Além de comoção, a morte da influenciadora Luana Andrade, de 29 anos despertou uma série de dúvidas sobre os cuidados que podem ser adotados para evitar complicações durante cirurgias estéticas. O professor titular da Escola de Medicina e Cirurgia da Universidade Federal do Estado do Rio de Janeiro (Unirio) e presidente da Associação Brasileira de Médicos Com Expertise em Pós-Graduação (Abramepo), Eduardo Costa Teixeira, explica que há protocolos e procedimentos adotados no pré-operatório para evitar complicações.
Fale tudo com seu médico
Segundo ele, a adoção de alguns cuidados antes da cirurgia pode ajudar a prevenir casos de embolia, mas ressalta que, ainda assim, este é um dos riscos inevitáveis. “É uma complicação que está prevista na literatura médica, por isso existem critérios para você fazer a prevenção, como exames pré-operatórios e protocolos para identificar fatores de risco que estejam presentes”, detalha. Teixeira reforça a importância de não omitir informações sobre a saúde e estilo de vida ao médico durante as consultas pré-operatórias.
“O tromboembolismo (formação de um coágulo dentro da veia) pode acontecer até em viagens longas, quando a pessoa fica muito tempo sentada e a circulação é prejudicada. Fatores como o tabagismo e o uso de pílulas anticoncepcionais são alguns dos fatores de risco, por isso nenhuma informação deve ser negligenciada”, conta.
Antes de qualquer cirurgia, o paciente deve se submeter a uma série de exames. “É feito um exame físico para descartar a presença de trombose e veias profundas e, se houver fatores de risco, é indicado fazer um doppler em membros inferiores para verificar que está tudo bem”, complementa.
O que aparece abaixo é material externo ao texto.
(* ===== verification/MachineProof.v ===== *)
(** * Offline machine proofs: [src/src/proof.c]

    A proof is an RSA signature over a JSON document built from the caller's
    own values. The arguments are C strings ([None]: a null pointer); the public
    key is the span of [rsa_pubkey_len] bytes. The out pointer is there: what is
    stored through it is the value returned. *)

From Stdlib Require Import String.
From S2P Require Import Prelude World Buf Hex Base64 Json JsonParse JsonGrammar JsonWrite JsonPrint JsonRoundtrip JsonSmall.
From S2P Require Import Status JsonBuild Cert Suite.
From stdpp Require Import list.
#[local] Open Scope Z_scope.

Definition TAMGA_PROOF_PREFIX : bytes := bstr "v1x0.".

Section Ops.
Context {malloc : Malloc} {suite : Suite}.

(** The part of [tamga_proof_build_payload] that assembles and writes the
    document once the dataset is parsed. *)
Definition proof_build_tree (account_canonical machine_canonical fingerprint : bytes) (dataset : json) : M (status bytes) :=
  let oom := err TAMGA_ERR_OUT_OF_MEMORY (bstr "could not build the proof payload") in
  let! root := tamga_json_new_object in
  let! account := tamga_json_new_object in
  let! machine := tamga_json_new_object in
  match root, account, machine with
  | Some root, Some account, Some machine =>
      let! id := tamga_json_new_string (Some account_canonical) in
      let! account := tamga_json_object_set (Some account) (Some (bstr "id")) id in
      if account is None then oom else
      let! id := tamga_json_new_string (Some machine_canonical) in
      let! machine := tamga_json_object_set (Some machine) (Some (bstr "id")) id in
      if machine is None then oom else
      let! fp := tamga_json_new_string (Some fingerprint) in
      let! machine := tamga_json_object_set machine (Some (bstr "fingerprint")) fp in
      if machine is None then oom else
      let! root := tamga_json_object_set (Some root) (Some (bstr "account")) account in
      if root is None then oom else
      let! root := tamga_json_object_set root (Some (bstr "machine")) machine in
      if root is None then oom else
      let! root := tamga_json_object_set root (Some (bstr "dataset")) (Some dataset) in
      if root is None then oom else
      let! payload := tamga_json_write_canonical root in
      match payload with
      | None => err TAMGA_ERR_OUT_OF_MEMORY (bstr "could not serialise the proof payload")
      | Some payload => ret (inl payload)
      end
  | _, _, _ => oom
  end.

Definition tamga_proof_build_payload (account_id machine_id fingerprint dataset_json : bytes) : M (status bytes) :=
  match tamga_uuid_normalize (Some (c_view account_id)) with
  | None => err TAMGA_ERR_INVALID_JSON (bstr "the account id is not a valid UUID")
  | Some account_canonical =>
  match tamga_uuid_normalize (Some (c_view machine_id)) with
  | None => err TAMGA_ERR_INVALID_JSON (bstr "the machine id is not a valid UUID")
  | Some machine_canonical =>
      let! dataset := tamga_json_parse (Some (c_view dataset_json)) in
      match dataset with
      | inr parse_error =>
          if tamga_json_error_is_out_of_memory (Some parse_error)
          then err TAMGA_ERR_OUT_OF_MEMORY (bstr "could not parse the dataset")
          else err TAMGA_ERR_INVALID_JSON (bstr "the dataset is not valid JSON: " ++ json_error_text parse_error)
      | inl dataset =>
          if negb (bool_decide (tamga_json_type (Some dataset) = TAMGA_JSON_OBJECT)) then
            err TAMGA_ERR_INVALID_JSON (bstr "the dataset must be a JSON object")
          else
            proof_build_tree account_canonical machine_canonical (c_view fingerprint) dataset
      end
  end
  end.

(** [*out_valid] on [TAMGA_OK]. *)
Definition tamga_proof_verify (proof rsa_pubkey account_id machine_id fingerprint dataset_json : option bytes)
  : M (status bool) :=
  match proof, rsa_pubkey, account_id, machine_id, fingerprint, dataset_json with
  | Some proof, Some rsa_pubkey, Some account_id, Some machine_id, Some fingerprint, Some dataset_json =>
      if (zlen rsa_pubkey =? 0) || (zlen rsa_pubkey >? TAMGA_MAX_REASONABLE_LEN) then
        err TAMGA_ERR_LENGTH_INVALID (bstr "public key length is zero or exceeds the accepted maximum")
      else
        let? payload := tamga_proof_build_payload account_id machine_id fingerprint dataset_json in
        let proof := c_view proof in
        let prefix_len := length TAMGA_PROOF_PREFIX in
        if (length proof <=? prefix_len)%nat || negb (beq (take prefix_len proof) TAMGA_PROOF_PREFIX) then ret (inl false)
        else
          let! signature := tamga_base64_decode_alloc_why (Some (drop prefix_len proof)) in
          match signature with
          | inl TAMGA_BASE64_FAILURE_OUT_OF_MEMORY =>
              err TAMGA_ERR_OUT_OF_MEMORY (bstr "could not decode the proof signature")
          | inl _ => ret (inl false)
          | inr signature => ret (inl (tamga_rsa_verify_pkcs1_sha256 rsa_pubkey payload signature))
          end
  | _, _, _, _, _, _ => err TAMGA_ERR_NULL_ARGUMENT (bstr "a required argument was null")
  end.
End Ops.

(** ** What is signed *)

Definition proof_tree (account machine fingerprint : bytes) (dataset : json) : json :=
  JObject [(bstr "account", JObject [(bstr "id", JString account)]);
           (bstr "machine", JObject [(bstr "id", JString machine); (bstr "fingerprint", JString fingerprint)]);
           (bstr "dataset", dataset)].

(** The document of [proof.h]: dataset before machine, fingerprint before id. *)
Definition proof_text (account machine fingerprint : bytes) (dataset : json) : bytes :=
  let key k := quoted (bstr k) ++ bstr ":" in
  bstr "{" ++ key "account"%string ++ bstr "{" ++ key "id"%string ++ quoted account ++ bstr "}," ++
  key "dataset"%string ++ print true dataset ++ bstr "," ++
  key "machine"%string ++ bstr "{" ++ key "fingerprint"%string ++ quoted fingerprint ++ bstr "," ++
  key "id"%string ++ quoted machine ++ bstr "}}".

Lemma print_proof_tree account machine fingerprint dataset :
  print true (proof_tree account machine fingerprint dataset) = proof_text account machine fingerprint dataset.
Proof.
  unfold proof_text, proof_tree. cbn [print map fst snd].
  change (arrange true [(bstr "id", ?a); (bstr "fingerprint", ?b)]) with [(bstr "fingerprint", b); (bstr "id", a)].
  change (arrange true [(bstr "account", ?a); (bstr "machine", ?b); (bstr "dataset", ?c)])
    with [(bstr "account", a); (bstr "dataset", c); (bstr "machine", b)].
  change (arrange true [?a]) with [a]. cbn [map comma_join]. unfold member_text. cbn [fst snd].
  rewrite !(c_view_id _) by (by apply memchr_None). simpl. rewrite <- !app_assoc. simpl.
  repeat (f_equal; rewrite <- ?app_assoc; simpl).
Qed.

(** [text] spells a UUID, in one of the four forms and any letter case, whose
    lower-case hyphenated text is [canonical]. *)
Definition spells_uuid (text canonical : bytes) : Prop :=
  exists u, uuid_ok u /\ In (map ascii_lower text) (uuid_spellings u) /\ canonical = uuid_hyphenated u.

Lemma normalize_spells text canonical :
  tamga_uuid_normalize (Some text) = Some canonical <-> spells_uuid text canonical.
Proof.
  split.
  - intros (u & Hu & Hin & Hc & _)%uuid_normalize_canonical. by exists u.
  - intros (u & Hu & Hin & ->). unfold tamga_uuid_normalize. rewrite (proj2 (uuid_parse_iff text u)) by done.
    cbn [mbind option_bind]. by rewrite uuid_format_hyphenated by apply Hu.
Qed.

(** [payload] is the document the caller's values describe. *)
Definition proof_payload (account_id machine_id fingerprint dataset_json payload : bytes) : Prop :=
  exists account machine ms,
    spells_uuid (c_view account_id) account /\ spells_uuid (c_view machine_id) machine /\
    jtext (JObject ms) (c_view dataset_json) /\
    payload = proof_text account machine (c_view fingerprint) (JObject ms).

(** ** Building the payload *)

Section Build.
Context {malloc : Malloc} {suite : Suite}.

(** Why a call whose arguments are there is refused as invalid: an id is not a
    UUID, or the parser, run in the state the call starts in, refuses the
    dataset for another reason than memory or returns no object. *)
Definition payload_refused (account_id machine_id dataset_json : bytes) (s : st) : Prop :=
  let parsed := (tamga_json_parse (Some (c_view dataset_json)) s).1 in
  (forall c, ~ spells_uuid (c_view account_id) c) \/ (forall c, ~ spells_uuid (c_view machine_id) c) \/
  (exists m, parsed = inr (json_message m)) \/ (exists j, parsed = inl j /\ forall ms, j <> JObject ms).

(** What building the payload settles: the document, a refusal, or a lack of
    memory; [P] bounds the sizes. *)
Definition settles (P : Prop) (document : bytes -> Prop) (refused : Prop) (r : status bytes) : Prop :=
  (exists payload, document payload /\ r = inl payload) \/
  (r = inr TAMGA_ERR_INVALID_JSON /\ refused) \/
  (r = inr TAMGA_ERR_OUT_OF_MEMORY /\ ~ (ample /\ P)).

Lemma settles_oom P document refused text :
  ~ (ample /\ P) -> post (err TAMGA_ERR_OUT_OF_MEMORY text) (settles P document refused).
Proof. intros H. apply post_err. right. by right. Qed.

Lemma settles_err P document (refused : Prop) text :
  refused -> post (err TAMGA_ERR_INVALID_JSON text) (settles P document refused).
Proof. intros H. apply post_err. right. by left. Qed.

Lemma proof_text_long account machine fingerprint dataset :
  zlen account + zlen machine + zlen fingerprint <= zlen (proof_text account machine fingerprint dataset).
Proof.
  pose proof (escape_long account). pose proof (escape_long machine). pose proof (escape_long fingerprint).
  unfold proof_text, quoted. cbv zeta. rewrite !length_app. cbn [length]. rewrite !length_app. lia.
Qed.

(** The documents the payload is made of are small when the payload is. *)
Definition payload_small (account_id machine_id fingerprint dataset_json : bytes) : Prop :=
  forall payload, proof_payload account_id machine_id fingerprint dataset_json payload ->
    zlen payload <= TAMGA_MAX_REASONABLE_LEN.

Lemma proof_tree_bytes account machine fingerprint dataset :
  bytes_ok account -> bytes_ok machine -> bytes_ok fingerprint -> json_bytes dataset ->
  json_bytes (proof_tree account machine fingerprint dataset).
Proof.
  intros Ha Hm Hf Hd. unfold proof_tree.
  repeat first [apply jb_object | apply Forall_nil_2 | apply Forall_cons; split | split | by apply jb_leaf | done];
    cbn [fst]; by apply Forall_forall; intros c Hc; apply list_elem_of_In in Hc;
    repeat (destruct Hc as [<-|Hc]; [done|]).
Qed.

(** Takes the next node of the tree; without it, every path ends with the
    out-of-memory error. *)
Ltac next_node lem :=
  eapply got_bind; [lem|cbv beta match|
    intros Hno; cbv beta match;
    repeat first [by apply settles_oom | eapply (post_bind _ _ (fun _ => True)); [by intros ?|intros [] _]]].
Lemma highest_bit_spec exponent i :
  bytes_ok exponent -> (i <= 8 * length exponent)%nat -> os2ip exponent < 2 ^ Z.of_nat i ->
  match highest_bit_loop exponent i with
  | Some h => (h < i)%nat /\ os2ip exponent / 2 ^ Z.of_nat (S h) = 0 /\ 0 < os2ip exponent
  | None => os2ip exponent = 0
  end.
Proof.
  intros Hok. pose proof (os2ip_bound exponent Hok) as He. induction i as [|i IH]; intros Hi Hlt; cbn [highest_bit_loop].
  - change (2 ^ Z.of_nat 0) with 1 in Hlt. lia.
  - rewrite be_bit_spec by (done || lia). destruct (Z.eqb_spec (os2ip exponent / 2 ^ Z.of_nat i mod 2) 0) as [E|E]; cbn [negb].
    + assert (os2ip exponent / 2 ^ Z.of_nat i = 0) as E0.
      { rewrite Nat2Z.inj_succ, Z.pow_succ_r in Hlt by lia. assert (0 < 2 ^ Z.of_nat i) by (apply Z.pow_pos_nonneg; lia).
        assert (0 <= os2ip exponent / 2 ^ Z.of_nat i < 2) by (split; [apply Z.div_pos; lia|apply Z.div_lt_upper_bound; lia]). zdm. }
      assert (0 < 2 ^ Z.of_nat i) by (apply Z.pow_pos_nonneg; lia). apply Z.div_small_iff in E0; [|lia].
      specialize (IH ltac:(lia) ltac:(lia)). destruct (highest_bit_loop exponent i); [|done]. destruct IH as (? & ? & ?). split_and!; [lia|done..].
    + split_and!; [lia|apply Z.div_small; lia|]. destruct (Z.eq_dec (os2ip exponent) 0) as [E0|]; [|lia].
      rewrite E0, Z.div_0_l in E by (apply Z.pow_nonzero; lia). done.
Qed.

(** ** Loading and storing *)

Lemma W_bytes offset : W (offset / 4) * 2 ^ (8 * Z.of_nat (offset mod 4)) = 2 ^ (8 * Z.of_nat offset).
Proof.
  unfold W. rewrite <- Z.pow_add_r by lia. f_equal. pose proof (Nat.div_mod_eq offset 4). lia.
Qed.

(** A limb of a multiple of [2 ^ (8 (offset + 1))]. *)
Lemma limb_multiple l offset :
  limbs_ok l -> (2 ^ (8 * Z.of_nat (S offset)) | eval l) ->
  exists y, nth (offset / 4) l 0 = y * 2 ^ (8 * Z.of_nat (S (offset mod 4))).
Proof.
  intros Hl [q Hq]. rewrite nth_eval, Hq by done. pose proof (W_pos (offset / 4)).
  assert (2 ^ (8 * Z.of_nat (S offset)) = 2 ^ (8 * Z.of_nat (S (offset mod 4))) * W (offset / 4)) as E.
  { rewrite pow_8_S, <- W_bytes, (pow_8_S (offset mod 4)). lia. }
  rewrite E, Z.mul_assoc, Z.div_mul by lia.
  pose proof (Nat.mod_upper_bound offset 4 ltac:(lia)) as Hr.
  set (s := 8 * Z.of_nat (S (offset mod 4))). assert (0 <= s <= 32) as Hs by lia.
  replace (2 ^ 32) with (2 ^ s * 2 ^ (32 - s)) by (rewrite <- Z.pow_add_r by lia; f_equal; lia).
  assert (0 < 2 ^ s) by (apply Z.pow_pos_nonneg; lia). assert (0 < 2 ^ (32 - s)) by (apply Z.pow_pos_nonneg; lia).
  rewrite (Z.mul_comm (2 ^ s)), Z.mul_mod_distr_r by lia. eauto.
Qed.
Após a cirurgia, existem cuidados que podem ser adotados para evitar a embolia. “A profilaxia mecânica usa a deambulação precoce, ou seja, colocar o paciente para andar após o procedimento. Durante a cirurgia, isso é feito com uso de compressores pneumáticos. Há ainda, após avaliação criteriosa, a possibilidade de uso de medicação anticoagulante”, completa.